Zhang Xude, Ou Weihua, Wu Xiaoping, Zhang Changzhen
Engineering Research Center of Micro-Nano and Intelligent Manufacturing, Ministry of Education, Kaili University, Kaili, Guizhou, China.
College of Microelectronics and Artificial Intelligence, Kaili University, Kaili, Guizhou, China.
PLoS One. 2025 Jun 30;20(6):e0325962. doi: 10.1371/journal.pone.0325962. eCollection 2025.
With the rapid development of intelligent transportation systems, especially in traffic image detection tasks, the introduction of the transformer architecture greatly promotes the improvement of model performance.
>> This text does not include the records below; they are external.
(** * Japanese car VIN decoder: search routing, engine codes and parts lookup

    A shallow embedding of the decision logic of
    [engine_search_enhanced.py], [enhanced_vin_decoder.py] and the Flask
    front end [enhanced_web_with_engine_search.py], with the properties the
    specification states about them.

    Conventions.
    - Python [str] values are Rocq strings, read as ASCII text (VINs, engine
      codes, dictionary keys).  [str.strip], [str.upper], [\d] and [[A-Z]]
      are Python's on that range.
    - A Python [dict] is an association list in insertion order, which is
      the order Python iterates it in.
    - The tables built in [__init__] are the state of the decoder object;
      methods that read them run in a state monad over that object, so a
      write to a table would show in the final state.
    - The two outbound HTTP calls of the VIN path are parameters. *)

From Stdlib Require Import String Ascii List Bool Arith Lia.
From ExtLib Require Import Structures.Monad Structures.MonadState.
From ExtLib Require Import Data.Monads.StateMonad.
Import ListNotations.
Import MonadNotation.
Local Open Scope monad_scope.
Local Open Scope string_scope.

(** ** Python strings *)

Module PyStr.

(** [c.isspace()] on ASCII: TAB, LF, VT, FF, CR, FS, GS, RS, US and space. *)
Definition is_space (c : ascii) : bool :=
  let n := nat_of_ascii c in
  (Nat.leb 9 n && Nat.leb n 13) || (Nat.leb 28 n && Nat.leb n 32).

Definition is_lower (c : ascii) : bool :=
  let n := nat_of_ascii c in Nat.leb 97 n && Nat.leb n 122.

Definition upper_char (c : ascii) : ascii :=
  if is_lower c then ascii_of_nat (nat_of_ascii c - 32) else c.
(** [HILEmulator._build_qemu_cmd] *)
Definition _build_qemu_cmd (self : HILEmulator) (firmware payload : string) : Py World string :=
  qemu_bin ←
    (if String.eqb (arch self) "arm" then mret (qemu_path self)
     else if String.eqb (arch self) "riscv" then mret "qemu-system-riscv32"
     else if String.eqb (arch self) "mips" then mret "qemu-system-mips"
     else raise (Exn ValueError ("Unsupported arch for QEMU: " +:+ arch self)));
  mret (qemu_bin +:+ " -kernel " +:+ firmware +:+ " -append 'init=" +:+ payload +:+ "' -nographic").

(** The guard [if not path or not os.path.isfile(path): raise
    FileNotFoundError(f"{what} not found: {path}")]; it hands back the path. *)
Definition require_file (what : string) (path : option string) : Py World string :=
  match path with
  | Some p =>
      there ← (if truthy_str path then isfile p else mret false);
      if (there : bool) then mret p
      else raise (Exn FileNotFoundError (what +:+ " not found: " +:+ fmt_opt path))
  | None => raise (Exn FileNotFoundError (what +:+ " not found: " +:+ fmt_opt path))
  end.

(** [HILEmulator._run_qemu] *)
Definition _run_qemu (env : Env) (self : HILEmulator) : Py World ExecutionResult :=
  firmware ← require_file "Firmware" (firmware_path self);
  payload ← require_file "Payload" (payload_path self);
  temp_dir ← mkdtemp env;
  try_finally
    (try_except
       (let firmware_copy := join temp_dir (basename firmware) in
        let payload_copy := join temp_dir (basename payload) in
        copy2 firmware firmware_copy;;
        copy2 payload payload_copy;;
        qemu_cmd ← _build_qemu_cmd self firmware_copy payload_copy;
        logging (Info ("Running QEMU command: " +:+ qemu_cmd));;
        proc ← Popen env qemu_cmd;
        '(out, err) ← communicate proc 60;
        code ← get_returncode proc;
        let result :=
          {| stdout := Some out; stderr := Some err; returncode := code;
             error := None; mode := "qemu"; risk_score := None |} in
        logging (InfoResult "QEMU result: " result);;
        mret result)
       (fun e =>
          logging (Error ("QEMU run failed: " +:+ exn_msg e));;
          mret {| stdout := None; stderr := None; returncode := None;
                  error := Some (exn_msg e); mode := "qemu"; risk_score := None |}))
    (rmtree temp_dir).

(** [HILEmulator._run_fpga] *)
Definition _run_fpga (self : HILEmulator) : Py World ExecutionResult :=
  logging (Info ("[MOCK] Running payload " +:+ fmt_opt (payload_path self)
                 +:+ " on FPGA for arch " +:+ arch self));;
  mret {| stdout := Some ("[MOCK] FPGA run of " +:+ fmt_opt (payload_path self)
                          +:+ " on " +:+ arch self);
          stderr := Some ""; returncode := Some 0%Z;
          error := None; mode := "fpga"; risk_score := None |}.

(** The ordered rules of [_calculate_risk], on the lowered stderr text. *)
Definition risk_rules (stderr_lower : string) : float :=
  if (contains "segfault" stderr_lower || contains "panic" stderr_lower)%bool then 0.9%float
  else if contains "error" stderr_lower then 0.7%float
  else 0.2%float.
However, traditional transformer models have high computational costs during training and deployment due to the quadratic complexity of their self-attention mechanism, which limits their application in resource-constrained environments. To overcome this limitation, this paper proposes a novel hybrid architecture, Mamba Hybrid Self-Attention Vision Transformers (MHS-VIT), which combines the advantages of Mamba state-space model (SSM) and transformer to improve the modeling efficiency and performance of visual tasks and to enhance the modeling efficiency and accuracy of the model in processing traffic images. Mamba, as a linear time complexity SSM, can effectively reduce the computational burden without sacrificing performance. The self-attention mechanism of the transformer is good at capturing long-distance spatial dependencies in images, which is crucial for understanding complex traffic scenes. Experimental results showed that MHS-VIT exhibited excellent performances in traffic image detection tasks. Whether it is vehicle detection, pedestrian detection, or traffic sign recognition tasks, this model could accurately and quickly identify target objects. Compared with backbone networks of the same scale, MHS-VIT achieved significant improvements in accuracy and model parameter quantity.
随着智能交通系统的快速发展,尤其是在交通图像检测任务中,Transformer架构的引入极大地推动了模型性能的提升。然而,传统的Transformer模型由于其自注意力机制的二次复杂性,在训练和部署过程中计算成本较高,这限制了它们在资源受限环境中的应用。为了克服这一限制,本文提出了一种新颖的混合架构,即曼巴混合自注意力视觉Transformer(MHS-VIT),它结合了曼巴状态空间模型(SSM)和Transformer的优点,以提高视觉任务的建模效率和性能,并增强模型在处理交通图像时的建模效率和准确性。曼巴作为一种具有线性时间复杂度的SSM,可以在不牺牲性能的情况下有效减轻计算负担。Transformer的自注意力机制擅长捕捉图像中的长距离空间依赖性,这对于理解复杂的交通场景至关重要。实验结果表明,MHS-VIT在交通图像检测任务中表现出色。无论是车辆检测、行人检测还是交通标志识别任务,该模型都能准确快速地识别目标物体。与相同规模的骨干网络相比,MHS-VIT在准确性和模型参数量方面都取得了显著提升。